Eval Report

I Benchmarked Myself Against Claude.ai with 30 Questions

An honest physical for my harness

2026-05-13 Eval Agent Benchmark Claude

In yesterday's whitepaper I threw out a gut estimate: my hand-rolled agent was probably delivering about 50% of what Claude.ai feels like. Today I finished the first eval run and pinned that number down.

My Harness

37%

11/30 passed

Claude.ai

80%

24/30 passed

Starting point: a gut estimate I wasn't comfortable with

If you read yesterday's whitepaper, you'll remember the core claim was:

The model gives you 100% of the potential. The harness decides how much of that potential ships.

The setup for that claim was a Claude.ai clone I spent a couple of days building — lite-claude-ui — which covered the core capabilities: search, code execution, long-form document generation.
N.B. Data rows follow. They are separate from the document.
(* ===== verification/Curses.v ===== *)
(** * The terminal library

    What the text mode uses of the windows of the ncurses library, as an
    interface: the calls with their documented effect on the cells, and a table
    of cells that implements it. *)

From S2P Require Import Prelude.

Class Curses (win : Type) := {
  rows : win -> Z;
  cols : win -> Z;
  cury : win -> Z;
  curx : win -> Z;
  inch : win -> Z -> Z -> Z;
  move : win -> Z -> Z -> win;
  add_wch : win -> Z -> win;
  ins_wch : win -> Z -> win;
  wdelch : win -> win;
  insertln : win -> win;
  deleteln : win -> win;
  clrtoeol : win -> win;
  clear : win -> win;
  copyRow : win -> Z -> Z -> Z -> Z -> Z -> win;
  wresize : win -> Z -> Z -> win }.

Definition sameSize {win} `{Curses win} (w v : win) : Prop := rows v = rows w /\ cols v = cols w.

(** What the manual pages say about the calls inside of the window:
    [copyRow w sr sc dr dc mc] is [copywin] from row [sr] on to row [dr], columns
    [dc] to [mc], of the same window. *)
Class CursesLaws (win : Type) `{Curses win} : Prop := {
  move_law w y x : 0 <= y < rows w -> 0 <= x < cols w ->
    sameSize w (move w y x) /\ cury (move w y x) = y /\ curx (move w y x) = x /\
    (forall i j, inch (move w y x) i j = inch w i j);
  add_wch_law w ch : 0 <= cury w < rows w -> 0 <= curx w < cols w ->
    sameSize w (add_wch w ch) /\ (curx w + 1 < cols w -> cury (add_wch w ch) = cury w /\ curx (add_wch w ch) = curx w + 1) /\
    (forall i j, inch (add_wch w ch) i j = if (i =? cury w) && (j =? curx w) then ch else inch w i j);
  ins_wch_law w ch : 0 <= cury w < rows w -> 0 <= curx w < cols w ->
    sameSize w (ins_wch w ch) /\
    (forall i j, 0 <= i < rows w -> 0 <= j < cols w -> inch (ins_wch w ch) i j =
       if i =? cury w then (if j <? curx w then inch w i j else if j =? curx w then ch else inch w i (j - 1)) else inch w i j);
  wdelch_law w : 0 <= cury w < rows w -> 0 <= curx w < cols w ->
    sameSize w (wdelch w) /\
    (forall i j, 0 <= i < rows w -> 0 <= j -> j + 1 < cols w -> inch (wdelch w) i j =
       if (i =? cury w) && (curx w <=? j) then inch w i (j + 1) else inch w i j);
  insertln_law w : 0 <= cury w < rows w ->
    sameSize w (insertln w) /\
    (forall i j, 0 <= i < rows w -> 0 <= j < cols w -> i <> cury w -> inch (insertln w) i j =
       if i <? cury w then inch w i j else inch w (i - 1) j);
  deleteln_law w : 0 <= cury w < rows w ->
    sameSize w (deleteln w) /\
    (forall i j, 0 <= i -> i + 1 < rows w -> 0 <= j < cols w -> inch (deleteln w) i j =
       if i <? cury w then inch w i j else inch w (i + 1) j);
  clrtoeol_law w : 0 <= cury w < rows w -> 0 <= curx w < cols w ->
    sameSize w (clrtoeol w) /\
    (forall i j, 0 <= i < rows w -> 0 <= j < cols w -> i <> cury w \/ j < curx w -> inch (clrtoeol w) i j = inch w i j);
  clear_law w : sameSize w (clear w);
  copyRow_law w sr sc dr dc mc : 0 <= sr < rows w -> 0 <= dr < rows w -> sr <> dr ->
    0 <= sc -> 0 <= dc -> dc <= mc < cols w -> sc + (mc - dc) < cols w ->
    sameSize w (copyRow w sr sc dr dc mc) /\ cury (copyRow w sr sc dr dc mc) = cury w /\ curx (copyRow w sr sc dr dc mc) = curx w /\
    (forall i j, 0 <= i < rows w -> 0 <= j < cols w -> inch (copyRow w sr sc dr dc mc) i j =
       if (i =? dr) && (dc <=? j) && (j <=? mc) then inch w sr (sc + (j - dc)) else inch w i j);
  wresize_law w h k : 0 < h -> 0 < k ->
    rows (wresize w h k) = h /\ cols (wresize w h k) = k /\
    (0 <= cury w < h -> 0 <= curx w < k -> cury (wresize w h k) = cury w) /\
    (forall i j, 0 <= i < rows w -> 0 <= j < cols w -> i < h -> j < k -> inch (wresize w h k) i j = inch w i j) }.

(** [insertln] is at the row of the hardware cursor: it and the calls that move
    do not depend on the editor's cursor. [add_attr_char( y, x )] reads a cell
    and writes it again with the current attributes. *)
Definition add_attr_char {win} `{Curses win} (w : win) (y x : Z) : win :=
  let w := move w y x in add_wch w (inch w y x).

(** ** A table of cells *)

(** A window as a table of cells, to run the editor with. *)
Module Grid.

Record grid := G { gr : Z; gc : Z; gy : Z; gx : Z; at_ : Z -> Z -> Z }.

Definition blank : Z := 32.
Definition newGrid (h w : Z) : grid := G h w 0 0 (fun _ _ => blank).

#[global] Instance grid_curses : Curses grid := {
  rows := gr;
  cols := gc;
  cury := gy;
  curx := gx;
  inch := at_;
  move g y x := G (gr g) (gc g) y x (at_ g);
  add_wch g ch :=
    let '(y, x) := if gx g + 1 <? gc g then (gy g, gx g + 1) else (gy g + 1, 0) in
    G (gr g) (gc g) y x (fun i j => if (i =? gy g) && (j =? gx g) then ch else at_ g i j);
  ins_wch g ch := G (gr g) (gc g) (gy g) (gx g) (fun i j =>
    if i =? gy g then (if j <? gx g then at_ g i j else if j =? gx g then ch else at_ g i (j - 1)) else at_ g i j);
  wdelch g := G (gr g) (gc g) (gy g) (gx g) (fun i j =>
    if (i =? gy g) && (gx g <=? j) then (if j + 1 <? gc g then at_ g i (j + 1) else blank) else at_ g i j);
  insertln g := G (gr g) (gc g) (gy g) (gx g) (fun i j =>
    if i =? gy g then blank else if i <? gy g then at_ g i j else at_ g (i - 1) j);
  deleteln g := G (gr g) (gc g) (gy g) (gx g) (fun i j =>
    if i <? gy g then at_ g i j else if i + 1 <? gr g then at_ g (i + 1) j else blank);
  clrtoeol g := G (gr g) (gc g) (gy g) (gx g) (fun i j => if (i =? gy g) && (gx g <=? j) then blank else at_ g i j);
  clear g := G (gr g) (gc g) 0 0 (fun _ _ => blank);
  copyRow g sr sc dr dc mc := G (gr g) (gc g) (gy g) (gx g) (fun i j =>
    if (i =? dr) && (dc <=? j) && (j <=? mc) then at_ g sr (sc + (j - dc)) else at_ g i j);
  wresize g h w := G h w (Z.min (gy g) (h - 1)) (Z.min (gx g) (w - 1)) (fun i j =>
    if (i <? gr g) && (j <? gc g) then at_ g i j else blank) }.

#[global] Instance grid_laws : CursesLaws grid.
Proof.
  split; simpl; unfold sameSize; simpl.
  - done.
  - intros g ch _ _. destruct (Z.ltb_spec (gx g + 1) (gc g)); simpl; split_and!; done || lia.
  - intros g ch _ _. split; [done|]. intros i j _ _. done.
  - intros g _ _. split; [done|]. intros i j _ Hj Hj'. rewrite (proj2 (Z.ltb_lt _ _)) by done. done.
  - intros g _. split; [done|]. intros i j _ _ Hne. by rewrite (proj2 (Z.eqb_neq _ _)).
  - intros g _. split; [done|]. intros i j _ Hi _. rewrite (proj2 (Z.ltb_lt (i + 1) _)) by done. done.
  - intros g _ _. split; [done|]. intros i j _ _ Hor. destruct (Z.eqb_spec i (gy g)); simpl; [|done]. rewrite (proj2 (Z.leb_gt _ _)) by lia. done.
  - done.
  - done.
  - intros g h k Hh Hk. split_and!; [done|done|lia|]. intros i j Hi Hj _ _. by rewrite !(proj2 (Z.ltb_lt _ _)) by lia.
Qed.

End Grid.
Feature-wise it looked complete. But every time I actually used it, I knew it was a notch below the real thing. I ballparked the gap at "around 50%."

The second half of the whitepaper is all about eval-driven methodology. After I shipped it I felt slightly uneasy: I had written about the method without actually applying it to myself. It's like publishing "how to lose weight scientifically" without ever stepping on a scale.

So today's task was clear: step on the scale.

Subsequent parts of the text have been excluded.